• [What needs to be done] Using the data that follows, return exactly the lines from the one that contains "let! built := attempt" through the one that contains "let project_id := pr_project_id request in", ends included.

━━ Input data ━━

(* ===== verification/Provisioning.v ===== *)
(** * Provisioning: building a project ([provisioning.rs]): its workspace, its
    Hermes home, its worker, and the health check that makes it ready.

    [git] is a program of the host: what it answers and what it leaves on disk
    is the class [Git].  The texts of system errors are an argument. *)
From stdpp Require Import gmap.
From S2P Require Import Prelude Text Json RunState Redact Schema Registry Identifiers Inventory System Sse RunLock.
From S2P Require Import Attachments ChatHistory Approvals Runner Fs CredentialHomes Host Profiles Workers.

Inductive WorkspaceMode : Type := Empty | Clone.
Module WorkspaceMode.
Definition parse (value : string) : Result string WorkspaceMode :=
  if (value =? "empty")%string then Ok Empty
  else if (value =? "clone")%string then Ok Clone
  else Err ("unsupported workspace mode " +:+ debug_str value).
Definition as_str (m : WorkspaceMode) : string := match m with Empty => "empty" | Clone => "clone" end.
End WorkspaceMode.

Inductive ProvisionFailure : Type :=
| RepositoryCloneFailed
| RepositoryAuthenticationUnavailable
| WorkspaceCreationFailed
| WorkspaceConflict
| ProjectInventoryConflict
| WorkspaceModeUnsupported
| ProfileProvisionFailed
| ProfileWorkerStartFailed
| ProfileWorkerUnhealthy
| ProfilePortExhausted
| ProvisioningGenerationMismatch.
Module ProvisionFailure.
Definition as_str (f : ProvisionFailure) : string :=
  match f with
  | RepositoryCloneFailed => "repository_clone_failed"
  | RepositoryAuthenticationUnavailable => "repository_authentication_unavailable"
  | WorkspaceCreationFailed => "workspace_creation_failed"
  | WorkspaceConflict => "workspace_conflict"
  | ProjectInventoryConflict => "project_inventory_conflict"
  | WorkspaceModeUnsupported => "workspace_mode_unsupported"
  | ProfileProvisionFailed => "profile_provision_failed"
  | ProfileWorkerStartFailed => "profile_worker_start_failed"
  | ProfileWorkerUnhealthy => "profile_worker_unhealthy"
  | ProfilePortExhausted => "profile_port_exhausted"
  | ProvisioningGenerationMismatch => "provisioning_generation_mismatch"
  end.
End ProvisionFailure.

Record WorkspaceSettings : Type := { ws_root : string; ws_forbidden : list string }.
Definition default_workspaces : WorkspaceSettings :=
  {| ws_root := "/var/lib/asterism/projects";
     ws_forbidden := ["/srv/asterism/deployment"; "/srv/asterism/control-plane"]%string |}.
Definition path_for (s : WorkspaceSettings) (project_id : string) : string := path_join (ws_root s) project_id.
Definition refuse_forbidden (s : WorkspaceSettings) (path : string) : Result string unit :=
  match List.find (path_within path) (ws_forbidden s) with
  | Some tree => Err ("refusing to create a project workspace inside " +:+ tree)
  | None => Ok tt
  end.

Record PreparedWorkspace : Type := { pw_path : string; pw_created : bool }.

(** [command.output()]: the program could not be run, or ended with a status and
    what it wrote to its standard error. *)
Class Git : Type := {
  git : list string -> option string -> gmap string Node -> Result string (bool * bytes) * gmap string Node
}.
Definition authentication_failure (stderr : bytes) : bool :=
  let lowered := lowercase stderr in
  List.existsb (fun s => contains (chars s) lowered)
    ["authentication failed"; "permission denied"; "could not read username"; "terminal prompts disabled"]%string.

(** What follows "clone" keeps the branch and the URL values of their own. *)
Definition clone_arguments (branch : option string) (url destination : string) : list string :=
  ["clone"; "--quiet"]%string
  ++ match branch with Some b => ["--branch"; b]%string | None => [] end
  ++ ["--"; url; destination]%string.

Record ProvisionRequest : Type := {
  pr_organization_id : string;
  pr_project_id : string;
  pr_node_project_id : string;
  pr_generation : Z;
  pr_mode : WorkspaceMode;
  pr_repository_url : option string;
  pr_branch : option string
}.
Inductive ProvisionOutcome : Type :=
| Provisioned (workspace_created : bool)
| ProvisionFailed (failure : ProvisionFailure) (message : string).

Section Provisioning.
Context `{SerdeJson} `{Process} `{Supervisor} `{Git}.
Context (describe : NodeError -> string) (fs : FileSystem) (pid : Z).

(** A program that fails with a typed failure and a text. *)
Definition Building (A : Type) : Type := Prog (ProvisionFailure * string) A.
Definition failing {A} (f : ProvisionFailure) (m : Prog NodeError A) : Building A :=
  mapping (fun e => (f, describe e)) m.

Definition run_git (arguments : list string) (directory : option string) : Prog NodeError (bool * bytes) :=
  fun s => let (r, n) := git arguments directory (nodes (s_disk s)) in
           let s' := at_disk {| nodes := n; plan := plan (s_disk s) |} s in
           match r with
           | Ok out => (Ok out, s')
           | Err text => (Err (Failed (Bail text)), s')
           end.

Definition canonical (path : string) : Building string :=
  Host.checked (fun e => (WorkspaceCreationFailed, describe e)) (context (canonicalize fs path) (OnDisk (Io NotFound))).

Definition staging_for (s : WorkspaceSettings) (project_id : string) : string :=
  path_join (ws_root s) (".provisioning-" +:+ project_id +:+ "-" +:+ decimal pid).

(** The closure [build] of [prepare_workspace]. *)
Definition build_workspace (staging : string) (mode : WorkspaceMode) (repository_url branch : option string) : Building unit :=
  failing WorkspaceCreationFailed (on_disk (create_dir_all staging)) ;;;
  match mode with
  | Empty =>
      let! out := failing WorkspaceCreationFailed (run_git ["init"; "--quiet"]%string (Some staging)) in
      if fst out : bool then ret tt else Host.throw (WorkspaceCreationFailed, "git init did not complete"%string)
  | Clone =>
      match repository_url with
      | None => Host.throw (WorkspaceModeUnsupported, "clone requires a repository"%string)
      | Some url =>
          let! out := failing RepositoryCloneFailed (run_git (clone_arguments branch url staging) None) in
          if fst out : bool then ret tt
          else Host.throw (if authentication_failure (snd out) then RepositoryAuthenticationUnavailable else RepositoryCloneFailed,
                      "the repository could not be cloned"%string)
      end
  end.

Definition discard {E} (staging : string) : Prog E unit :=
  fun s => match on_disk (ignore_errors (remove_dir_all staging)) s with
           | (Err Ended, s') => (Err Ended, s')
           | (_, s') => (Ok tt, s')
           end.

(** [create_dir_all] of a path some of whose ancestors may be missing too: the path
    and the directories above it, nearest first; those above the first that is there
    are left alone. *)
Fixpoint ancestry (fuel : nat) (path : string) : list string :=
  match fuel with
  | O => []
  | S fuel' =>
      path :: match parent path with
              | Some p => if (p =? "")%string || (p =? "/")%string then [] else ancestry fuel' p
              | None => []
              end
  end.
Fixpoint create_missing (ups : list string) : M FsError Disk unit :=
  match ups with
  | [] => ret tt
  | p :: rest =>
      let! there := look (fun n => Fs.is_dir n p) in
      if there : bool then ret tt else create_missing rest ;;; create_dir_all p
  end.
Definition create_dir_with_ancestors (path : string) : M FsError Disk unit :=
  create_missing (ancestry (String.length path) path).

Definition prepare_workspace (s : WorkspaceSettings) (project_id : string) (mode : WorkspaceMode)
    (repository_url branch : option string) : Building PreparedWorkspace :=
  let target := path_for s project_id in
  Host.checked (fun text => (WorkspaceConflict, text)) (refuse_forbidden s target) ;;;
  let! there := gets (fun st => Fs.is_dir (nodes (s_disk st)) (path_join target ".git")) in
  if there : bool then
    let! path := canonical target in
    ret {| pw_path := path; pw_created := false |}
  else
    failing WorkspaceCreationFailed (on_disk (create_dir_with_ancestors (ws_root s))) ;;;
    let staging := staging_for s project_id in
    discard staging ;;;
    let! built := attempt (build_workspace staging mode repository_url branch) in
    match built with
    | Err failure => discard staging ;;; Host.throw failure
    | Ok _ =>
        let! moved := attempt (on_disk (rename_dir staging target)) in
        match moved with
        | Err e => discard staging ;;; Host.throw (WorkspaceCreationFailed, describe e)
        | Ok _ =>
            let! path := canonical target in
            ret {| pw_path := path; pw_created := true |}
        end
    end.

(** ** The chain *)

(** The text of an error that the outcome is read from. *)
Definition error_text (settings : ProvisionSettings) (project_id : string) (e : NodeError) : string :=
  match e with
  | Bail message => message
  | OnRegistry NoFreePort =>
      "no free loopback port between " +:+ decimal (ps_first_port settings) +:+ " and " +:+ decimal (ps_last_port settings)
      +:+ " for project " +:+ project_id
  | other => describe other
  end.

Context (wm : WorkerManager) (rounds : nat) (elsewhere : nat -> Db -> Db) (occupied : Z -> bool) (random : list Z) (now : Z).

(** The registration, committed before the home is built.  The caller's lock is
    on a connection of its own, so the row read first may be another's by the
    time one is written. *)
Definition commit_registration (project_id workspace : string) : Prog Empty_set (option ProvisionOutcome) :=
  let! existing := attempt (on_registry (query (project project_id))) in
  match existing with
  | Ok (Some p) =>
      ret (if (rp_workspace_path p =? workspace)%string then None
           else Some (ProvisionFailed WorkspaceConflict "the project is registered against a different workspace"))
  | Ok None =>
      let! registered := attempt (on_registry (register_project fs now project_id workspace None None None ManagedContainer)) in
      ret (match registered with
           | Ok _ => None
           | Err e => Some (ProvisionFailed ProjectInventoryConflict (describe e))
           end)
  | Err e => ret (Some (ProvisionFailed ProjectInventoryConflict (describe e)))
  end.

Definition provision_project (workspaces : WorkspaceSettings) (profiles : ProvisionSettings) (request : ProvisionRequest) :
    Prog Empty_set ProvisionOutcome :=
  let project_id := pr_project_id request in
  let! prepared := attempt (prepare_workspace workspaces project_id (pr_mode request) (pr_repository_url request)
                              (pr_branch request)) in
  match prepared with
  | Err (failure, message) => ret (ProvisionFailed failure message)
  | Ok workspace =>
      let! refused := commit_registration project_id (pw_path workspace) in
      match refused with
      | Some outcome => ret outcome
      | None =>
          let! home := attempt (provision_project_profile profiles fs elsewhere occupied pid random project_id) in
          match home with
          | Err e =>
              ret (ProvisionFailed
                     (if str_contains "no free loopback port" (error_text profiles project_id e)
                      then ProfilePortExhausted else ProfileProvisionFailed)
                     "the project runtime could not be prepared")
          | Ok _ =>
              let! worker := attempt (ensure_running wm rounds project_id) in
              match worker with
              | Ok _ => ret (Provisioned (pw_created workspace))
              | Err e =>
                  let failure := if str_contains "did not become healthy" (error_text profiles project_id e)
                                 then ProfileWorkerUnhealthy else ProfileWorkerStartFailed in
                  let! _ := attempt (on_registry (set_profile_state project_id ProfileFailed
                                                    (Some (ProvisionFailure.as_str failure)))) in
                  ret (ProvisionFailed failure "the project runtime did not become healthy")
              end
          end
      end
  end.
End Provisioning.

━━━

• [Finished task]
    let! built := attempt (build_workspace staging mode repository_url branch) in
    match built with
    | Err failure => discard staging ;;; Host.throw failure
    | Ok _ =>
        let! moved := attempt (on_disk (rename_dir staging target)) in
        match moved with
        | Err e => discard staging ;;; Host.throw (WorkspaceCreationFailed, describe e)
        | Ok _ =>
            let! path := canonical target in
            ret {| pw_path := path; pw_created := true |}
        end
    end.

(** ** The chain *)

(** The text of an error that the outcome is read from. *)
Definition error_text (settings : ProvisionSettings) (project_id : string) (e : NodeError) : string :=
  match e with
  | Bail message => message
  | OnRegistry NoFreePort =>
      "no free loopback port between " +:+ decimal (ps_first_port settings) +:+ " and " +:+ decimal (ps_last_port settings)
      +:+ " for project " +:+ project_id
  | other => describe other
  end.

Context (wm : WorkerManager) (rounds : nat) (elsewhere : nat -> Db -> Db) (occupied : Z -> bool) (random : list Z) (now : Z).

(** The registration, committed before the home is built.  The caller's lock is
    on a connection of its own, so the row read first may be another's by the
    time one is written. *)
Definition commit_registration (project_id workspace : string) : Prog Empty_set (option ProvisionOutcome) :=
  let! existing := attempt (on_registry (query (project project_id))) in
  match existing with
  | Ok (Some p) =>
      ret (if (rp_workspace_path p =? workspace)%string then None
           else Some (ProvisionFailed WorkspaceConflict "the project is registered against a different workspace"))
  | Ok None =>
      let! registered := attempt (on_registry (register_project fs now project_id workspace None None None ManagedContainer)) in
      ret (match registered with
           | Ok _ => None
           | Err e => Some (ProvisionFailed ProjectInventoryConflict (describe e))
           end)
  | Err e => ret (Some (ProvisionFailed ProjectInventoryConflict (describe e)))
  end.

Definition provision_project (workspaces : WorkspaceSettings) (profiles : ProvisionSettings) (request : ProvisionRequest) :
    Prog Empty_set ProvisionOutcome :=
  let project_id := pr_project_id request in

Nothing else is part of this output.